▸ **Exercise description**: Transcribe exactly the lines that fall between the one holding "Fixpoint IndexByte (s" and the one holding "s' => from i' s'", inclusive, from the entries below.

The input Start Marker

(** What one call of the callback does: the path is [path_in dir name] for
    a name without slash that was free in the folder and is used after. *)
(** What one call of the callback does. *)
Lemma assign_one_step usedNamesByFolder file :
  assigns_in_folder usedNamesByFolder file (assign_one usedNamesByFolder file).
Proof.
  unfold assigns_in_folder, assign_one.
  destruct (split_on_segments "/" (chars (buildBaseOutputPath file))) as [Hne Hall].
  destruct (pop_nonempty _ Hne) as (f & segments & Hpop & Hf).
  rewrite Hpop.
  assert (Hslash : "/"%char ∉ f) by exact (proj1 (Forall_forall _ _) Hall f Hf).
  exists (str (join_with "/" segments)), (str f).
  destruct (ensureUniqueFilename (str f) _) as [uniqueName used] eqn:Hunique.
  cbn [fst snd]. split; [|split; [|split]]; try done.
  - apply chars_inj. rewrite !chars_app, !chars_str. simpl.
    rewrite <- (join_split "/" (chars (buildBaseOutputPath file))) at 1.
    rewrite (pop_join _ _ _ _ Hpop).
    destruct segments; [|done].
    exfalso. pose proof (base_path_has_folder file) as Hin.
    rewrite <- (join_split "/" (chars (buildBaseOutputPath file))) in Hin.
    rewrite (pop_join _ _ _ _ Hpop) in Hin. done.
  - unfold contains_char. by rewrite chars_str.
Qed.

Lemma assign_one_spec usedNamesByFolder file :
  exists dir name,
    pf_outputPath (snd (assign_one usedNamesByFolder file)) = path_in dir name
    /\ ("/"%char ∉ chars name)
    /\ (name ∉ default ∅ (usedNamesByFolder !! dir))
    /\ fst (assign_one usedNamesByFolder file)
       = <[dir := {[name]} ∪ default ∅ (usedNamesByFolder !! dir)]> usedNamesByFolder.
Proof.
  destruct (assign_one_step usedNamesByFolder file)
    as (dir & filename & _ & Hslash & Hpath & Hmap).
  pose proof (ensureUniqueFilename_disambiguates filename
                (default ∅ (usedNamesByFolder !! dir))) as (Hfree & Hused & _).
  pose proof (ensureUniqueFilename_no_slash filename
                (default ∅ (usedNamesByFolder !! dir)) Hslash) as Hname.
  exists dir, (fst (ensureUniqueFilename filename (default ∅ (usedNamesByFolder !! dir)))).
  rewrite Hused in Hmap. done.
Qed.

Lemma assign_loop_fresh usedNamesByFolder files :
  NoDup (map pf_outputPath (assign_loop usedNamesByFolder files))
  /\ forall p, p ∈ assign_loop usedNamesByFolder files ->
       exists dir name,
         pf_outputPath p = path_in dir name
         /\ ("/"%char ∉ chars name)
         /\ (name ∉ default ∅ (usedNamesByFolder !! dir)).
Proof.
  revert usedNamesByFolder.
  induction files as [|file rest IH]; intros m; cbn [assign_loop].
  { split; [constructor | intros p Hp; by apply elem_of_nil in Hp]. }
  destruct (assign_one_spec m file) as (dir & name & Hpath & Hslash & Hfree & Hm').
  destruct (assign_one m file) as [m' file']. cbn [fst snd] in *. subst m'.
  specialize (IH (<[dir := {[name]} ∪ default ∅ (m !! dir)]> m)) as [Hnd Hrest].
  split.
  - cbn [map]. constructor; [|done].
    intros Hin. apply list_elem_of_In, in_map_iff in Hin as (p & Hp & Hin).
    apply list_elem_of_In, Hrest in Hin as (dir' & name' & Hpath' & Hslash' & Hfree').
    rewrite <- Hp, Hpath' in Hpath. symmetry in Hpath.
    apply path_in_inj in Hpath as [-> ->]; [|done..].
    apply Hfree'. rewrite lookup_insert_eq. simpl. set_solver.
  - intros p [->|Hp]%elem_of_cons; [by eauto|].
    apply Hrest in Hp as (dir' & name' & Hpath' & Hslash' & Hfree').
    exists dir', name'. repeat split; [done..|].
    intros Hin. apply Hfree'.
    destruct (decide (dir = dir')) as [->|Hne].
    + rewrite lookup_insert_eq. simpl. set_solver.
    + by rewrite lookup_insert_ne.
Qed.

(** ** C7 *)


(** ** Sets of tokens *)

Lemma set_add_all_app set l1 l2 :
  set_add_all set (l1 ++ l2) = set_add_all (set_add_all set l1) l2.
Proof. revert set. induction l1 as [|x l1 IH]; intros set; simpl; [done | apply IH]. Qed.

Lemma set_add_all_extends set l : exists more, set_add_all set l = set ++ more.
Proof.
  revert set. induction l as [|x l IH]; intros set; simpl.
  - exists []. by rewrite app_nil_r.
  - destruct (decide (x ∈ set)); [apply IH|].
    destruct (IH (set ++ [x])) as [more ->]. exists (x :: more). by rewrite <- app_assoc.
Qed.

Lemma set_add_all_elem set l t : t ∈ set_add_all set l <-> t ∈ set \/ t ∈ l.
Proof.
  revert set. induction l as [|x l IH]; intros set; simpl.
  - rewrite elem_of_nil. tauto.
  - rewrite IH, elem_of_cons. destruct (decide (x ∈ set)) as [Hx|Hx].
    + split; [tauto|]. intros [?|[->|?]]; tauto.
    + rewrite elem_of_app, list_elem_of_singleton. tauto.
Qed.

Lemma set_add_all_NoDup set l : NoDup set -> NoDup (set_add_all set l).
Proof.
  revert set. induction l as [|x l IH]; intros set Hset; simpl; [done|].
  apply IH. destruct (decide (x ∈ set)); [done|].
  apply NoDup_app. split; [done|]. split; [|apply NoDup_singleton].
  intros y Hy ->%list_elem_of_singleton. done.
Qed.

Lemma set_add_all_distinct set l : NoDup (set ++ l) -> set_add_all set l = set ++ l.
Proof.
  revert set. induction l as [|x l IH]; intros set Hnd; simpl.
  - by rewrite app_nil_r.
  - assert (x ∉ set).
    { apply NoDup_app in Hnd as (_ & Hd & _). intros Hx. apply (Hd x Hx). left. }
    rewrite decide_False by done. rewrite IH; rewrite <- app_assoc; done.
Qed.

Lemma set_add_all_length l : (length (set_add_all [] l) <= length l)%nat.
Proof.
  assert (H : forall set, (length (set_add_all set l) <= length set + length l)%nat).
  { induction l as [|x l IH]; intros set; simpl; [lia|].
    destruct (decide (x ∈ set)).
    - specialize (IH set). lia.
    - specialize (IH (set ++ [x])). rewrite length_app in IH. simpl in IH. lia. }
  apply (H []).
Qed.

Lemma capped_join n a b :
  take n (set_add_all [] (take n (set_add_all [] a) ++ b))
  = take n (set_add_all [] (a ++ b)).
Proof.
  rewrite !set_add_all_app.
  set (D := set_add_all [] a).
  assert (HD : NoDup D) by (apply set_add_all_NoDup; constructor).
  assert (Htake : set_add_all [] (take n D) = take n D).
  { apply (set_add_all_distinct []). simpl.
    rewrite <- (take_drop n D) in HD. by apply NoDup_app in HD as [? _]. }
  rewrite Htake.
  destruct (decide (length D <= n)%nat) as [Hle|Hgt].
  - by rewrite (take_ge D n Hle).
  - destruct (set_add_all_extends (take n D) b) as [m1 ->].
    destruct (set_add_all_extends D b) as [m2 ->].
    rewrite !take_app_le; [| lia | rewrite length_take; lia].
    by rewrite take_take, Nat.min_id.
Qed.

(** ** The test for joining a cluster *)

Lemma overlap_one tokens ct :
  (1 <= length (overlap tokens ct))%nat <-> exists j a, tokens !! j = Some a /\ a ∈ ct.
Proof.
  unfold overlap. split.
  - intros Hlen. destruct (filter _ tokens) as [|a r] eqn:Hf; [simpl in Hlen; lia|].
    assert (Ha : a ∈ filter (fun token => token ∈ ct) tokens) by (rewrite Hf; left).
    apply list_elem_of_filter in Ha as [Hct Hin].
    apply list_elem_of_lookup in Hin as [j Hj]. eauto.
  - intros (j & a & Hj & Ha).
    assert (Hin : a ∈ filter (fun token => token ∈ ct) tokens).
    { apply list_elem_of_filter. split; [done|]. by eapply list_elem_of_lookup_2. }
    destruct (filter _ tokens); [by apply elem_of_nil in Hin | simpl; lia].
Qed.

Lemma overlap_two tokens ct :
  (2 <= length (overlap tokens ct))%nat <-> two_entries_shared tokens ct.
Proof.
  unfold two_entries_shared.
  induction tokens as [|x tokens IH].
  - split; [simpl; lia|]. intros (i & j & a & b & _ & Hi & _). done.
  - unfold overlap in *. rewrite filter_cons. destruct (decide (x ∈ ct)) as [Hx|Hx].
    + simpl. rewrite <- Nat.succ_le_mono.
      fold (overlap tokens ct). rewrite overlap_one. split.
      * intros (j & b & Hj & Hb). exists 0%nat, (S j), x, b. repeat split; [lia|done..].
      * intros (i & j & a & b & Hij & Hi & Hj & Ha & Hb).
        destruct j as [|j]; [lia|]. simpl in Hj. eauto.
    + rewrite IH. split.
      * intros (i & j & a & b & Hij & Hi & Hj & Ha & Hb).
        exists (S i), (S j), a, b. repeat split; [lia|done..].
      * intros (i & j & a & b & Hij & Hi & Hj & Ha & Hb).
        destruct i as [|i]; [simpl in Hi; congruence|].
        destruct j as [|j]; [lia|].
        exists i, j, a, b. repeat split; [lia|done..].
Qed.

Lemma join_cluster_Some tokens file clusters clusters' :
  join_cluster tokens file clusters = Some clusters' ->
  exists before cluster after,
    clusters = before ++ cluster :: after
    /\ Forall (fun c => ~ two_entries_shared tokens (cl_tokens c)) before
    /\ two_entries_shared tokens (cl_tokens cluster)
    /\ cl_tokens cluster <> []
    /\ clusters' = before ++ joined cluster tokens file :: after.
Proof.
  revert clusters'. induction clusters as [|c clusters IH]; intros clusters'; simpl; [done|].
  assert (Hrec : (cons c <$> join_cluster tokens file clusters) = Some clusters' ->
                 ~ two_entries_shared tokens (cl_tokens c) ->
                 exists before cluster after,
                   c :: clusters = before ++ cluster :: after
                   /\ Forall (fun c => ~ two_entries_shared tokens (cl_tokens c)) before
                   /\ two_entries_shared tokens (cl_tokens cluster)
                   /\ cl_tokens cluster <> []
                   /\ clusters' = before ++ joined cluster tokens file :: after).
  { intros Hj Hc. destruct (join_cluster tokens file clusters) as [r|]; [|done].
    injection Hj as <-.
    destruct (IH r eq_refl) as (before & cluster & after & -> & Hb & Hs & Hne & ->).
    exists (c :: before), cluster, after. repeat split; try done. by constructor. }
  destruct (decide (length (cl_tokens c) = 0%nat)) as [Hz|Hnz].
  - intros Hj. apply Hrec; [done|].
    intros (i & j & a & b & _ & _ & _ & Ha & _).
    destruct (cl_tokens c); [by apply elem_of_nil in Ha | done].
  - destruct (decide (2 <= length (overlap tokens (cl_tokens c)))%nat) as [Ho|Ho].
    + intros [= <-]. exists [], c, clusters. repeat split; try done.
      * by apply overlap_two.
      * intros Hnil. by rewrite Hnil in Hnz.
    + intros Hj. apply Hrec; [done|]. by rewrite <- overlap_two.
Qed.

Lemma join_cluster_None tokens file clusters :
  join_cluster tokens file clusters = None ->
  Forall (fun c => ~ two_entries_shared tokens (cl_tokens c)) clusters.
Proof.
  induction clusters as [|c clusters IH]; simpl; [constructor|].
  assert (Hc : (length (cl_tokens c) = 0%nat
                \/ ~ (2 <= length (overlap tokens (cl_tokens c)))%nat) ->
               ~ two_entries_shared tokens (cl_tokens c)).
  { intros [Hz|Ho]; [|by rewrite <- overlap_two].
    intros (i & j & a & b & _ & _ & _ & Ha & _).
    destruct (cl_tokens c); [by apply elem_of_nil in Ha | done]. }
  destruct (decide (length (cl_tokens c) = 0%nat)) as [Hz|Hnz].
  - destruct (join_cluster tokens file clusters); [done|]. intros _.
    constructor; [apply Hc; by left | by apply IH].
  - destruct (decide (2 <= length (overlap tokens (cl_tokens c)))%nat) as [Ho|Ho]; [done|].
    destruct (join_cluster tokens file clusters); [done|]. intros _.
    constructor; [apply Hc; by right | by apply IH].
Qed.

Lemma cluster_step_greedy clusters file :
  greedy_step two_entries_shared clusters file (cluster_step clusters file).
Proof.
  unfold greedy_step, cluster_step.
  destruct (decide (length (file_tokens file) = 0%nat)) as [Hz|Hnz].
  { left. destruct (file_tokens file); done. }
  assert (file_tokens file <> []) by (intros Hnil; by rewrite Hnil in Hnz).
  right. destruct (join_cluster _ _ _) as [clusters'|] eqn:Hj.
  - left. split; [done|].
    apply join_cluster_Some in Hj as (before & cluster & after & ? & ? & ? & ? & ?).
    by exists before, cluster, after.
  - right. split; [done|]. split; [|done]. by apply (join_cluster_None _ file).
Qed.

(** ** The pass over the files *)

Lemma buildReviewClusters_snoc files file :
  buildReviewClusters (files ++ [file]) = cluster_step (buildReviewClusters files) file.
Proof. unfold buildReviewClusters. by rewrite fold_left_app. Qed.

Lemma file_tokens_length file : (length (file_tokens file) <= maxTokens)%nat.
Proof. unfold file_tokens. rewrite length_take. lia. Qed.

Lemma new_cluster_ok clusters file :
  cluster_ok (new_cluster clusters (file_tokens file) file).
Proof. exists file, []. repeat split; done. Qed.

Lemma joined_ok cluster file :
  cluster_ok cluster ->
  cl_tokens cluster <> [] ->
  file_tokens file <> [] ->
  cluster_ok (joined cluster (file_tokens file) file).
Proof.
  intros (f & rest & Hitems & Hone & Hmany) Hne Hfile.
  exists f, (rest ++ [file]). simpl. rewrite Hitems.
  split; [done|]. split; [by destruct rest|]. intros _.
  unfold capped_union.
  destruct rest as [|g rest].
  - rewrite (Hone eq_refl) in *. simpl. rewrite app_nil_r.
    split; [done|]. by repeat constructor.
  - destruct Hmany as [Htokens Hall]; [done|].
    rewrite Htokens, Hitems. unfold capped_union.
    rewrite capped_join.
    change (f :: (g :: rest) ++ [file]) with ((f :: g :: rest) ++ [file]).
    rewrite map_app, concat_app. simpl. rewrite app_nil_r.
    split; [done|]. rewrite Hitems in Hall.
    change (f :: g :: rest ++ [file]) with ((f :: g :: rest) ++ [file]).
    apply Forall_app. split; [done | by repeat constructor].
Qed.

Lemma cluster_step_ok clusters file :
  Forall cluster_ok clusters -> Forall cluster_ok (cluster_step clusters file).
Proof.
  intros Hok.
  destruct (cluster_step_greedy clusters file)
    as [[Ht ->] | [[Hne (before & c & after & -> & _ & Hs & ->)] | [Hne [_ ->]]]].
  - apply Forall_app. split; [done|]. constructor; [|done].
    rewrite <- Ht. apply new_cluster_ok.
  - apply Forall_app in Hok as [Hb [Hc Ha]%Forall_cons].
    apply Forall_app. split; [done|]. constructor; [|done].
    apply joined_ok; [done | | done].
    destruct Hs as (i & j & a & b & _ & _ & _ & Ha' & _).
    intros Hnil. rewrite Hnil in Ha'. by apply elem_of_nil in Ha'.
  - apply Forall_app. split; [done|]. constructor; [|done]. apply new_cluster_ok.
Qed.
(** The backend creates the session of Ada without an identifier: the cookie
    is set and [verifySecret] returns the empty identifier. *)
Lemma verifySecret_returns_empty_identifier :
  session_creation unnamed_session nobody "acc-ada" "482913"
  = inr (mkSession "" "s3cr3t") /\
  jar (snd (verifySecret unnamed_session "acc-ada" "482913" nobody)) !! SESSION_COOKIE
  = Some (mkCookie "s3cr3t" "/" true Strict true) /\
  ~ (exists r,
        fst (verifySecret unnamed_session "acc-ada" "482913" nobody) = Returned r /\
        sessionId r <> "").
Proof.
  split; [reflexivity|]. split; [reflexivity|].
  intros (r & Hr & Hne). cbn in Hr. injection Hr as <-. apply Hne. reflexivity.
Qed.

(** There is no session client to make: [signOutUser] throws the error of the
    client and redirects nowhere. *)
Lemma signOutUser_no_redirect :
  fst (signOutUser signed_out ada_signed_in) = Threw (JsError "No session") /\
  fst (signOutUser signed_out ada_signed_in) <> Threw (NextRedirect "/sign-in").
Proof. split; [reflexivity | discriminate]. Qed.

Lemma createAccount_profile_sample :
  (getUserByEmail steady grace_address nobody = (Returned None, grace_looked_up) /\
   sendEmailOTP steady grace_address grace_looked_up
   = (Returned (Some "acc-grace"), grace_mailed) /\
   "acc-grace" <> "" /\
   profiles_of grace_address (users nobody) = [] /\
   adminClientResp steady (AdminClient :: calls grace_mailed) = inr () /\
   createDocumentResp steady (CreateDocument grace :: AdminClient :: calls grace_mailed)
   = inr () /\
   fst (createAccount steady default_avatar "Grace Hopper" grace_address nobody)
   = Returned (mkAccountResult "acc-grace") /\
   users (snd (createAccount steady default_avatar "Grace Hopper" grace_address nobody))
   = (users nobody ++ [grace])%list /\
   profiles_of grace_address
     (users (snd (createAccount steady default_avatar "Grace Hopper" grace_address nobody)))
   = [grace]) /\
  (getUserByEmail steady (email ada) ada_signed_in = (Returned (Some ada), ada_looked_up) /\
   sendEmailOTP steady (email ada) ada_looked_up = (Returned (Some "acc-grace"), ada_mailed) /\
   profiles_of (email ada) (users ada_signed_in) <> [] /\
   fst (createAccount steady default_avatar "Ada" (email ada) ada_signed_in)
   = Returned (mkAccountResult "acc-grace") /\
   users (snd (createAccount steady default_avatar "Ada" (email ada) ada_signed_in))
   = users ada_signed_in).
Proof.
  assert (Hid : "acc-grace" <> "") by discriminate.
  assert (Hreg : profiles_of (email ada) (users ada_signed_in) <> []) by discriminate.
  split.
  - split; [reflexivity|]. split; [reflexivity|]. split; [exact Hid|].
    split; [reflexivity|]. split; [reflexivity|]. split; [reflexivity|].
    exact (proj1 (createAccount_profile steady default_avatar "Grace Hopper" grace_address
                    nobody None grace_looked_up "acc-grace" grace_mailed
                    eq_refl eq_refl Hid)
             eq_refl eq_refl eq_refl).
  - split; [reflexivity|]. split; [reflexivity|]. split; [exact Hreg|].
    exact (proj2 (createAccount_profile steady default_avatar "Ada" (email ada)
                    ada_signed_in (Some ada) ada_looked_up "acc-grace" ada_mailed
                    eq_refl eq_refl Hid)
             Hreg).
Defined.
(** * f2: the batch renaming operation (operation.go)

    A shallow embedding of [Operation.apply], [Operation.rename],
    [Operation.handleErrors], [Operation.writeToFile], [Operation.undo],
    [Operation.sortMatches] and [Operation.run], with the operating system
    and the collaborators that live outside operation.go taken as
    parameters, followed by the properties of the executor, the journal
    and the ordering policy. *)

From stdpp Require Import base strings list gmap sorting.
From Stdlib Require Import ZArith Lia Ascii.

Open Scope string_scope.
Open Scope list_scope.

(** ** Strings (Go's [strings] package, as far as operation.go uses it) *)

Module strings.

(** [strings.Contains(s, substr)]: some suffix of [s] starts with
    [substr]. *)
Fixpoint Contains (s sub : string) : bool :=
  if String.prefix sub s then true
  else match s with
       | EmptyString => false
       | String _ s' => Contains s' sub
       end.

(** [strings.IndexByte(s, c)]: the index of the first [c] in [s];
    [None] stands for -1. *)
Fixpoint IndexByte (s : string) (c : ascii) : option nat :=
  match s with
  | EmptyString => None
  | String a s' => if Ascii.eqb a c then Some 0 else S <$> IndexByte s' c
  end.

(** [s[i:]]. *)
Fixpoint from (i : nat) (s : string) : string :=
  match i, s with
  | S i', String _ s' => from i' s'
  | _, _ => s
  end.

(** White space as [strings.TrimSpace] sees it in ASCII text. *)
Definition isSpace (a : ascii) : bool :=
  let n := nat_of_ascii a in
  (n =? 32)%nat || ((9 <=? n)%nat && (n <=? 13)%nat).

Fixpoint TrimLeft (s : string) : string :=
  match s with
  | String a s' => if isSpace a then TrimLeft s' else s
  | EmptyString => s
  end.

Fixpoint TrimRight (s : string) : string :=
  match s with
  | EmptyString => EmptyString
  | String a s' =>
    match TrimRight s' with
    | EmptyString => if isSpace a then EmptyString else String a EmptyString
    | t => String a t
    end
  end.
Lemma zero_size_order_is_submitted_witness :
  exists (order_args : Executor.OrderArgs) (later : list Executor.OrderArgs),
    Executor.submitted
      (fst (Executor.execute_trade Sample.cfg (Sample.exec (Some Sample.venue_ok))
              (snd (Database.save_trade_default [] 1700000100
                      {| Database.td_trade_id := Some "dead";
                         Database.td_market := Some "unknown";
                         Database.td_asset_id := Some "42";
                         Database.td_side := Some "buy";
                         Database.td_price := Some 0%float;
                         Database.td_size := Some 0%float;
                         Database.td_timestamp := Some 1700000000 |}))))
    = Executor.submitted (Sample.exec (Some Sample.venue_ok)) ++ order_args :: later
    /\ Executor.oa_size order_args = 0%float
    /\ Executor.oa_price order_args = Some 0%float
    /\ Executor.oa_token_id order_args = Some "42".
Proof.
  apply (zero_size_order_is_submitted Sample.cfg (Sample.exec (Some Sample.venue_ok))
           (snd (Database.save_trade_default [] 1700000100
                   {| Database.td_trade_id := Some "dead";
                      Database.td_market := Some "unknown";
                      Database.td_asset_id := Some "42";
                      Database.td_side := Some "buy";
                      Database.td_price := Some 0%float;
                      Database.td_size := Some 0%float;
                      Database.td_timestamp := Some 1700000000 |}))
           Sample.venue_ok Executor.BUY).
  - simpl. lia.
  - reflexivity.
  - reflexivity.
  - right. exists 0%float. split; reflexivity.
Defined.

(* ================================================================== *)
(** * Further properties of the wiring in main.py *)
(* ================================================================== *)

Section WiringLaws.
Import Database.
(** * BazelDeps: the Bazel file generator of conan/tools/google/bazeldeps.py

    A shallow embedding of the generator and the properties of its
    library file locator, path relativisation, per-dependency files and
    entry-point file.

    Python [str] values are modelled by [string]; a character of the
    model is a code point below 256.  Side effects of the generator
    (files saved, warnings printed) are recorded as a trace of events in
    program order, exceptions as the left summand of the result. *)

From Stdlib Require Import Strings.String Strings.Ascii Lists.List.
From Stdlib Require Import Bool.Bool Arith.Arith ZArith.ZArith Lia.
Import ListNotations.
Open Scope string_scope.

(** ** Python string operations used by the generator *)

Module PyStr.

Definition chr (n : nat) : string := String (ascii_of_nat n) EmptyString.

Definition NL : string := chr 10.
Definition DQ : string := chr 34.
Definition BSLASH : string := chr 92.

Definition slash : ascii := ascii_of_nat 47.
Definition backslash : ascii := ascii_of_nat 92.
Definition dquote : ascii := ascii_of_nat 34.
Definition dot : ascii := ascii_of_nat 46.

(** [bool(s)] *)
Definition truthy (s : string) : bool :=
  match s with EmptyString => false | String _ _ => true end.

(** [p.startswith(base)] *)
Definition startswith (p base : string) : bool := String.prefix base p.

(** [s[n:]] for [0 <= n] *)
Fixpoint slice_from (n : nat) (s : string) : string :=
  match n, s with
  | O, _ => s
  | S _, EmptyString => EmptyString
  | S n', String _ s' => slice_from n' s'
  end.

(** [s[:n]] for [0 <= n] *)
Fixpoint slice_to (n : nat) (s : string) : string :=
  match n, s with
  | O, _ => EmptyString
  | S _, EmptyString => EmptyString
  | S n', String c s' => String c (slice_to n' s')
  end.

(** [s.replace(a, r)] for a one-character [a] *)
Fixpoint replace (a : ascii) (r : string) (s : string) : string :=
  match s with
  | EmptyString => EmptyString
  | String c s' =>
      if Ascii.eqb c a then r ++ replace a r s' else String c (replace a r s')
  end.

(** [s.lstrip(c)] for a one-character [c] *)
Fixpoint lstrip (c : ascii) (s : string) : string :=
  match s with
  | EmptyString => EmptyString
  | String c' s' => if Ascii.eqb c' c then lstrip c s' else s
  end.

(** [sep.join(l)] *)
Fixpoint join (sep : string) (l : list string) : string :=
  match l with
  | [] => EmptyString
  | x :: rest =>
      match rest with
      | [] => x
      | _ :: _ => x ++ sep ++ join sep rest
      end
  end.

(** The line boundaries of [str.splitlines] below code point 256. *)
Definition is_linebreak (c : ascii) : bool :=
  existsb (Nat.eqb (nat_of_ascii c)) [10; 11; 12; 13; 28; 29; 30; 133]%nat.

(** [s.splitlines(True)]: the lines of [s] with their line ends kept;
    a carriage return followed by a line feed is one line end. *)
Fixpoint splitlines_keepends (s : string) : list string :=
  match s with
  | EmptyString => []
  | String c s' =>
      if Nat.eqb (nat_of_ascii c) 13 then
        match s' with
        | String c' s'' =>
            if Nat.eqb (nat_of_ascii c') 10
            then String c (String c' EmptyString) :: splitlines_keepends s''
            else String c EmptyString :: splitlines_keepends s'
        | EmptyString => [String c EmptyString]
        end
      else if is_linebreak c then String c EmptyString :: splitlines_keepends s'
      else
        match splitlines_keepends s' with
        | [] => [String c EmptyString]
        | l :: ls => String c l :: ls
        end
  end.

The input End Marker

▸ **Response below**:
Fixpoint IndexByte (s : string) (c : ascii) : option nat :=
  match s with
  | EmptyString => None
  | String a s' => if Ascii.eqb a c then Some 0 else S <$> IndexByte s' c
  end.

(** [s[i:]]. *)
Fixpoint from (i : nat) (s : string) : string :=
  match i, s with
  | S i', String _ s' => from i' s'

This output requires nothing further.